Dell is hoping to woo back the increasingly lucrative small business market with five servers geared toward companies with little or no IT budget and the need to grow rapidly.
During a Sept. 27 conference call with analysts and reporters, Frank Muehleman, vice president of Dells Small Business Division, introduced the five new servers, which he says offer small business scalability, power efficiency and the ability to run multiple applications. These new servers are: The PowerEdge 1900, 860 and 840, and the SC1430 and SC440.
In creating these five servers, Muehleman said that Dell was looking to engage small business owners with hardware products that were scalable, power efficient and could be used by companies with limited IT budget and personnel.
“Small businesses are looking for local for affordable technology solutions,” Muehleman said.
In recent weeks, Dell has begun to rethink its relationship to its customers, especially when it comes to its PC division.
On Sept. 13, the company announced its 2.0 initiative, which the company hopes will help improve the design of its products and allow for better customer relations.
The server announcement seems geared toward its new customer goals. In addition to the announcement, company officials talked about how it aims to listen to the needs of small businesses to develop the latest line of servers and offered a testimonial from the owner of a Los Angeles-based company that has begun using the PowerEdge 860 server.
However Dell chooses to reach small business, these companies offer a potential windfall for large hardware vendors.
Laurie McCabe, vice president for SMB solutions for AMI-Partners, a market research company in New York, said small businesses can be defined as a company with one to 100 employees.
There are about 6.2 million of these types of companies in the United States; these businesses spent about 2 billion on servers in 2005, and that number will increase to $3 billion in the next five years, McCabe said.
These small businesses are looking to grow but keep costs to a minimum, and many are turning to buying and maintaining one or two servers to help their business grow, McCabe said.
What Dell unveiled in its new server products, according to Muehleman, is what small businesses customers have asked the company to provide in the way of technology, scalability, structure and security.
All five servers feature the dual-core Intel Xeon processors. The five servers are available immediately from the Round Rock, Texas, company and are priced from $599 for the lower-end server—the SC440—to $1,399 for the high-end PowerEdge 1900.
The PowerEdge 860 is priced at $949, the 840 at $749, and the SC 1430 at $1,049.
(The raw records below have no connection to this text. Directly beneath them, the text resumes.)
Lemma elem_of_concat_until_raise {A B} (f : A -> result (list B)) xs y :
  y ∈ concat_until_raise f xs ->
  exists x lx, x ∈ xs /\ f x = Ok lx /\ y ∈ lx.
Proof.
  induction xs as [|x xs IH]; simpl.
  - intros H. inversion H.
  - destruct (f x) as [lx|] eqn:Ex; [|intros H; inversion H].
    rewrite elem_of_app. intros [H|H].
    + exists x, lx. split; [left|]; auto.
    + destruct (IH H) as (x' & lx' & H1 & H2 & H3).
      exists x', lx'. split; [right|]; auto.
Qed.

Lemma traverse_Forall2 {A B} (f : A -> result B) xs ys :
  traverse f xs = Ok ys -> Forall2 (fun x y => f x = Ok y) xs ys.
Proof.
  revert ys. induction xs as [|x xs IH]; intros ys; simpl.
  - intros [= <-]. constructor.
  - destruct (f x) as [y|] eqn:Ex; [|discriminate].
    destruct (traverse f xs) as [ys'|]; [|discriminate].
    intros [= <-]. constructor; [exact Ex | apply IH; reflexivity].
Qed.

Lemma call_of_transaction_fields self tx c :
  call_of_transaction self tx = Ok c ->
  block_number c = tx_block_number tx /\
  contract_address c = tx_to tx /\
  caller_address c = tx_from tx /\
  transaction_hash c = tx_hash tx /\
  get_block_timestamp (ethereum_state_provider self) (tx_block_number tx)
    = Ok (block_timestamp c) /\
  decode_function_input (contract_abi self) (tx_data tx)
    = Ok (function_name c, function_args c).
Proof.
  unfold call_of_transaction.
  destruct (decode_function_input _ _) as [[name args]|]; [|discriminate].
  destruct (get_block_timestamp _ _); [|discriminate].
  intros [= <-]. simpl. auto 10.
Qed.

(** X7. With the web3 reader, every call a crawl registers, whatever ends
    the crawl, goes to a watched address, carries the timestamp of the block
    its transaction names, and holds what the decoder made of the payload of
    a transaction of a block of the range. *)
Theorem web3_crawl_registers_watched_calls self w3 a b fl st w r st' w' :
  ethereum_state_provider self = Web3StateProvider w3 ->
  crawl self a b fl (st, w) = (r, (st', w')) ->
  exists cs,
    calls (state st') = calls (state st) ++ map asdict cs /\
    Forall (fun c =>
      contract_address c ∈ contract_addresses self /\
      (exists blk, eth_get_block w3 (block_number c) = Ok blk /\
                   block_timestamp c = timestamp blk) /\
      (exists bn blk tx, a <= bn <= b /\ eth_get_block w3 bn = Ok blk /\
                         tx ∈ transactions blk /\
                         call_of_transaction self tx = Ok c)) cs.
Proof.
  intros Hp Hrun.
  apply crawl_inv in Hrun as (txs & cs & Hpre & Hcs & Hst).
  exists cs. split; [rewrite Hst; reflexivity|].
  apply traverse_Forall2 in Hcs.
  assert (Htxs : Forall (fun tx => tx ∈ visited self a b) txs).
  { apply Forall_forall. intros tx Htx.
    destruct Hpre as [k ->]. apply elem_of_app. left. exact Htx. }
  clear Hpre Hst.
  induction Hcs as [|tx c txs cs Hc Hrest IH]; [constructor|].
  apply Forall_cons in Htxs as [Htx Htxs].
  constructor; [|apply IH, Htxs].
  pose proof (call_of_transaction_fields _ _ _ Hc)
    as (Hbn & Hto & _ & _ & Hts & _).
  apply elem_of_concat_until_raise in Htx as ([bn addr] & l & Hpair & Hl & Hin).
  apply elem_of_scan_pairs in Hpair as [Hrange Haddr].
  unfold read_pair in Hl. rewrite Hp in Hl, Hts. simpl in Hl, Hts.
  destruct (eth_get_block w3 bn) as [blk|] eqn:Eb; [|discriminate].
  injection Hl as <-. apply list_elem_of_In, filter_In in Hin as [Hin Hdest].
  apply bool_decide_eq_true in Hdest.
  split; [rewrite Hto, Hdest; exact Haddr|]. split.
  - destruct (eth_get_block w3 (tx_block_number tx)) as [blk'|] eqn:Eb';
      [|discriminate].
    injection Hts as Hts. exists blk'. rewrite Hbn. auto.
  - exists bn, blk, tx. repeat split; try lia; try assumption.
    apply list_elem_of_In, Hin.
Qed.

Lemma visit_order_block_numbers self a b txs tx :
  well_formed_reader (ethereum_state_provider self) ->
  visit_order self a b = Ok txs ->
  tx ∈ txs ->
  a <= tx_block_number tx <= b.
Proof.
  intros Hwf Hv Htx. unfold visit_order in Hv.
  apply (elem_of_concat_traverse _ _ _ _ Hv) in Htx
    as ([bn addr] & l & Hpair & Hl & Hin).
  apply elem_of_scan_pairs in Hpair as [Hrange _].
  unfold read_pair in Hl. simpl in Hl.
  rewrite (Hwf addr bn l tx Hl Hin). exact Hrange.
Qed.

(** X8. With a reader that answers each read with transactions of the block
    asked for, after a crawl of [a..b] that registered something the cursor
    lies in [a..b] and no block after the cursor up to [b] holds a
    transaction for a watched address: crawling on from
    [get_last_crawled_block() + 1] skips nothing and registers nothing
    twice. *)
Theorem cursor_is_resumption_point self a b fl txs cs st w :
  well_formed_reader (ethereum_state_provider self) ->
  faults w = [] ->
  visit_order self a b = Ok txs ->
  calls_of self txs = Ok cs ->
  txs <> [] ->
  exists st' w',
    crawl self a b fl (st, w) = (Ok tt, (st', w')) /\
    a <= get_last_crawled_block st' <= b /\
    visit_order self (get_last_crawled_block st' + 1) b = Ok [] /\
    forall fl',
      state (fst (snd (crawl self (get_last_crawled_block st' + 1) b fl' (st', w'))))
      = state st'.
Proof.
  intros Hwf Hf Hv Hcs Hne.
  destruct (crawl_no_faults dump decode_function_input self a b fl txs cs st w
              Hf Hv Hcs) as (n & w' & Hrun & Hf' & _).
  exists (with_state st (push_calls (state st) cs) n), w'.
  split; [exact Hrun|].
  destruct (exists_last Hne) as (txs0 & txl & ->).
  assert (Hcur : get_last_crawled_block (with_state st (push_calls (state st) cs) n)
                 = tx_block_number txl).
  { unfold get_last_crawled_block. simpl.
    rewrite (calls_of_block_numbers _ _ _ _ Hcs), map_app. simpl.
    apply last_last. }
  rewrite Hcur.
  assert (Hrange : a <= tx_block_number txl <= b).
  { apply (visit_order_block_numbers self a b (txs0 ++ [txl])); [assumption..|].
    apply elem_of_app. right. apply list_elem_of_singleton. reflexivity. }
  split; [exact Hrange|].
  destruct (visit_order_split self a (tx_block_number txl) b _
              ltac:(lia) ltac:(lia) Hv) as (t1 & t2 & Hv1 & Hv2 & Happ).
  assert (Ht2 : t2 = []).
  { destruct t2 as [|y t2'] using rev_ind; [reflexivity|].
    rewrite app_assoc in Happ. apply app_inj_tail in Happ as [_ ->].
    assert (Hy : tx_block_number y + 1 <= tx_block_number y <= b).
    { apply (visit_order_block_numbers self _ b (t2' ++ [y])); [assumption..|].
      apply elem_of_app. right. apply list_elem_of_singleton. reflexivity. }
    lia. }
  subst t2. split; [exact Hv2|].
  intros fl'. rewrite (crawl_scan dump decode_function_input _ _ _ _ _ Hv2).
  unfold bind. simpl. destruct fl'; [|reflexivity].
  rewrite flush_ok by apply no_faults_next, Hf'. reflexivity.
Qed.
Although Dells latest servers will include Intel chips, the company has said that it will begin offering some servers and PCs that have AMD processors.
The PowerEdge 1900 is a dual-socket system running on Intels dual-core Xeon 5100 chips, which officials say will offer up to a 211 percent increase over current systems.
The system, which Dell says is targeted at such workloads as database, messaging, file and print sharing and remote locations, also offers better throughput and secure remote management through technologies such as 16GB fully buffered DIMMs and the Dell Remote Access Controller.
The 840 series is a general-purpose tower and runs on Xeon 3000 chips, which Dell says will increase performance by 66 percent.
The server is geared toward remote offices and retail point-of-service businesses through SAS and Serial ATA hot-pluggable storage technology.
The 860 is a rack-mountable system that also features Xeon 3000 chips. The company says it can maximize data center density and performance, while reducing power consumption thanks to 146 improvement in performance per watt.
The SC1430 runs on Xeon 5100 processors and is targeted for such workloads as file and print sharing, e-mail and small Web server applications. It is a 155 percent improvement on older generation due to 8GB of fully buffered DIMMs and DDR-2 memory.
Finally, Dell is offering the SC440, which is an entry-level system with dual-core Xeon 3000 chips.
An entry-level tower, the company says the server is for businesses that want to share file and print services, e-mail or use dedicated applications.
All five servers use Microsofts Small Business Server 2003 R2, which is based on the Windows Server 2003 R2 operating-system build.
Dell is also offering a number of management solutions to help with the deployment, monitoring and support of its servers.